**Problem statement**
Search the material below for the word "assert" and copy every line in which it occurs.

________________________

(** C40: A batch comes to an end, whatever it meets: its loop never uses up its fuel,
    and it examines no more entries than its budget allows. *)
Theorem scan_batch_ends state :
  spec (collect_stale_internal_files_batch sha256 fs options state : Mt Env _) (λ r _,
    exists state' c complete, r = Some (state', c, complete) /\ sc_examined c <= Z.max 0 (bo_max_entries options)).
Proof. eapply spec_weaken; [apply batch_spec|]. intros r l (_ & state' & c & complete & -> & Hc & _). by eexists _, _, _. Qed.
End theorems.
(* ===== verification/MutationProgress.v ===== *)
(** The cancellation boundary of a mutation request
    ([MutationProgress] of [src/src/server/router/request.rs]): one atomic byte
    that the handler and the HTTP deadline race for.

    Each operation is one atomic instruction, so an execution of any number of
    tasks is a sequence of operations with the answers they got. *)

From S2P Require Import Prelude UploadHost UploadAnswers.
From stdpp Require Import base numbers list sets.

Local Open Scope Z_scope.

Module MutationProgress.

Definition PREFLIGHT : Z := 0.
Definition RESERVED : Z := 1.
Definition DETACHED_COMMIT : Z := 2.
Definition CANCELLED_BEFORE_UPLOAD_MUTATION : Z := 3.

(** [AtomicU8::compare_exchange]: the previous value, and the new one. *)
Definition compare_exchange (current new cell : Z) : result Z Z * Z :=
  if cell =? current then (Ok cell, new) else (Err cell, cell).

Definition mark_reserved (cell : Z) : Z := (compare_exchange PREFLIGHT RESERVED cell).2.
Definition mark_detached_commit (cell : Z) : Z := DETACHED_COMMIT.

Definition begin_upload_mutation (cell : Z) : bool * Z :=
  match compare_exchange PREFLIGHT DETACHED_COMMIT cell with
  | (Ok _, cell) => (true, cell)
  | (Err previous, cell) => (previous =? DETACHED_COMMIT, cell)
  end.

Definition cancel_upload_before_mutation (cell : Z) : bool * Z :=
  match compare_exchange PREFLIGHT CANCELLED_BEFORE_UPLOAD_MUTATION cell with
  | (Ok _, cell) => (true, cell)
  | (Err _, cell) => (false, cell)
  end.

Definition outcome_can_be_unknown (cell : Z) : bool := cell =? DETACHED_COMMIT.

(** One atomic operation and its answer. *)
Inductive Step :=
| MarkReserved
| MarkDetachedCommit
| BeginUploadMutation (answer : bool)
| CancelUploadBeforeMutation (answer : bool)
| OutcomeCanBeUnknown (answer : bool).

Inductive step : Z -> Step -> Z -> Prop :=
| step_reserved cell : step cell MarkReserved (mark_reserved cell)
| step_detached cell : step cell MarkDetachedCommit (mark_detached_commit cell)
| step_begin cell answer cell' :
    begin_upload_mutation cell = (answer, cell') -> step cell (BeginUploadMutation answer) cell'
| step_cancel cell answer cell' :
    cancel_upload_before_mutation cell = (answer, cell') -> step cell (CancelUploadBeforeMutation answer) cell'
| step_outcome cell : step cell (OutcomeCanBeUnknown (outcome_can_be_unknown cell)) cell.

Inductive execution : Z -> list Step -> Z -> Prop :=
| execution_nil cell : execution cell [] cell
| execution_cons cell s cell' l cell'' :
    step cell s cell' -> execution cell' l cell'' -> execution cell (s :: l) cell''.

Lemma execution_app cell l k cell'' :
  execution cell (l ++ k) cell'' <-> exists cell', execution cell l cell' /\ execution cell' k cell''.
Proof.
  revert cell. induction l as [|s l IH]; intros cell; cbn.
  - split; [intros E; exists cell; split; [constructor|done]|].
    intros (cell' & E1 & E2). by inversion E1; subst.
  - split.
    + intros E. inversion E as [|? ? c1 ? ? Hs Hl]; subst. apply IH in Hl as (c2 & H1 & H2).
      exists c2. split; [by econstructor|done].
    + intros (c2 & E1 & E2). inversion E1 as [|? ? c1 ? ? Hs Hl]; subst. econstructor; [done|]. apply IH. eauto.
Qed.

(** A step an upload or its deadline takes; the others belong to tracked
    operations. *)
Definition upload_step (s : Step) : bool :=
  match s with MarkReserved | MarkDetachedCommit => false | _ => true end.

Lemma step_detached_stays cell s cell' :
  step cell s cell' -> cell = DETACHED_COMMIT ->
  cell' = DETACHED_COMMIT /\
  s <> BeginUploadMutation false /\ s <> OutcomeCanBeUnknown false /\ s <> CancelUploadBeforeMutation true.
Proof. intros [|?|? ? ? E|? ? ? E|?] ->; try (cbv in E; injection E as <- <-); by split_and!. Qed.

Lemma detached_stays cell l cell' :
  execution cell l cell' -> cell = DETACHED_COMMIT ->
  (BeginUploadMutation false ∉ l) /\ (OutcomeCanBeUnknown false ∉ l) /\ (CancelUploadBeforeMutation true ∉ l).
Proof.
  induction 1 as [|cell s c1 l c2 Hs _ IH]; intros E; [set_solver|].
  destruct (step_detached_stays _ _ _ Hs E) as (E1 & ? & ? & ?). specialize (IH E1). set_solver.
Qed.

Lemma step_cancelled_stays cell s cell' :
  step cell s cell' -> upload_step s = true -> cell = CANCELLED_BEFORE_UPLOAD_MUTATION ->
  cell' = CANCELLED_BEFORE_UPLOAD_MUTATION /\ s <> BeginUploadMutation true /\ s <> OutcomeCanBeUnknown true.
Proof. intros [|?|? ? ? E|? ? ? E|?] Hu ->; try (cbv in E; injection E as <- <-); by split_and!. Qed.

Lemma cancelled_stays cell l cell' :
  execution cell l cell' -> Forall (λ s, upload_step s = true) l -> cell = CANCELLED_BEFORE_UPLOAD_MUTATION ->
  (BeginUploadMutation true ∉ l) /\ (OutcomeCanBeUnknown true ∉ l).
Proof.
  induction 1 as [|cell s c1 l c2 Hs _ IH]; intros Hu E; [set_solver|].
  apply Forall_cons in Hu as [Hu Hl].
  destruct (step_cancelled_stays _ _ _ Hs Hu E) as (E1 & ? & ?). specialize (IH Hl E1). set_solver.
Qed.

Lemma begun_for_good l cell before after :
  execution PREFLIGHT l cell -> l = before ++ BeginUploadMutation true :: after ->
  (BeginUploadMutation false ∉ after) /\ (OutcomeCanBeUnknown false ∉ after) /\
  (CancelUploadBeforeMutation true ∉ after).
Proof.
  intros Hl ->. apply execution_app in Hl as (c1 & _ & H1). inversion H1 as [|? ? c2 ? ? Hs H2]; subst.
  apply (detached_stays _ _ _ H2). inversion Hs as [| |? ? ? Hb| |]; subst. revert Hb.
  unfold begin_upload_mutation, compare_exchange. destruct (c1 =? PREFLIGHT); [by intros [= <-]|].
  intros [= E <-]. by apply Z.eqb_eq in E.
Qed.

(** C14: However the tasks of a request interleave, the boundary is crossed one way
    only: once a mutation has begun, it stays begun for every later reader and
    the deadline cannot close it any more; and once the deadline has closed it,
    the upload has not begun and never begins. *)
Theorem boundary_is_one_way l cell before after :
  execution PREFLIGHT l cell ->
  (l = before ++ BeginUploadMutation true :: after ->
     (BeginUploadMutation false ∉ after) /\ (OutcomeCanBeUnknown false ∉ after) /\
     (CancelUploadBeforeMutation true ∉ after)) /\
  (l = before ++ CancelUploadBeforeMutation true :: after -> Forall (λ s, upload_step s = true) l ->
     (BeginUploadMutation true ∉ before) /\ (BeginUploadMutation true ∉ after) /\ (OutcomeCanBeUnknown true ∉ after)).
Proof.
  intros Hl. split; [by apply begun_for_good with (cell := cell)|]. intros -> Hu. split.
  - intros (b1 & b2 & ->)%list_elem_of_split.
    destruct (begun_for_good _ _ b1 (b2 ++ CancelUploadBeforeMutation true :: after) Hl) as (_ & _ & Hn);
      [by rewrite <-app_assoc|]. set_solver.
  - apply Forall_app in Hu as [_ Hu]. apply Forall_cons in Hu as [_ Hu].
    apply execution_app in Hl as (c1 & _ & H1). inversion H1 as [|? ? c2 ? ? Hs H2]; subst.
    apply (cancelled_stays _ _ _ H2 Hu). inversion Hs as [| | |? ? ? Hc|]; subst. revert Hc.
    unfold cancel_upload_before_mutation, compare_exchange. by destruct (c1 =? PREFLIGHT); intros [= <-].
Qed.

Lemma boundary_is_one_way_witness :
  let l := [CancelUploadBeforeMutation true; BeginUploadMutation false; OutcomeCanBeUnknown false] in
  execution PREFLIGHT l CANCELLED_BEFORE_UPLOAD_MUTATION /\ (BeginUploadMutation true ∉ l).
Proof.
  intros l. assert (Hl : execution PREFLIGHT l CANCELLED_BEFORE_UPLOAD_MUTATION).
  { eapply execution_cons; [by apply step_cancel|]. eapply execution_cons; [by apply step_begin|].
    eapply execution_cons; [apply step_outcome|]. apply execution_nil. }
  split; [exact Hl|].
  destruct (proj2 (boundary_is_one_way l _ [] [BeginUploadMutation false; OutcomeCanBeUnknown false] Hl) eq_refl)
    as (_ & H1 & _); [by repeat constructor|]. set_solver.
Defined.

(** The operations of an upload, in its log. *)
Definition upload_steps : list UploadEvent -> list Step := omap (λ e,
  match e with
  | BeginMutation answer => Some (BeginUploadMutation answer)
  | MutationBegun answer => Some (OutcomeCanBeUnknown answer)
  | _ => None
  end).

(** An upload whose operations are part of an execution of the cell finds the
    boundary crossed one way only, as the truthfulness of its answers needs it. *)
Lemma upload_log_one_way h l cell :
  execution PREFLIGHT l cell -> sublist (upload_steps h) l -> one_way h.
Proof.
  intros Hl Hsub before after ->. unfold upload_steps in Hsub. rewrite omap_app in Hsub. cbn in Hsub.
  apply sublist_app_l in Hsub as (l1 & l2 & -> & _ & Hsub). apply sublist_cons_l in Hsub as (l3 & l4 & -> & Hsub).
  destruct (begun_for_good _ _ (l1 ++ l3) l4 Hl) as (H1 & H2 & _); [by rewrite <-app_assoc|].
  assert (Hin : forall e s, e ∈ after -> upload_steps [e] = [s] -> s ∈ l4).
  { intros e s He Es. eapply elem_of_submseteq; [|by apply sublist_submseteq].
    apply list_elem_of_omap. exists e. split; [done|]. destruct e; cbn in *; by simplify_eq. }
  split; intros He; [apply H1|apply H2]; by eapply Hin.
Qed.
End MutationProgress.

________________________

**Your response**
  intros l. assert (Hl : execution PREFLIGHT l CANCELLED_BEFORE_UPLOAD_MUTATION).
  assert (Hin : forall e s, e ∈ after -> upload_steps [e] = [s] -> s ∈ l4).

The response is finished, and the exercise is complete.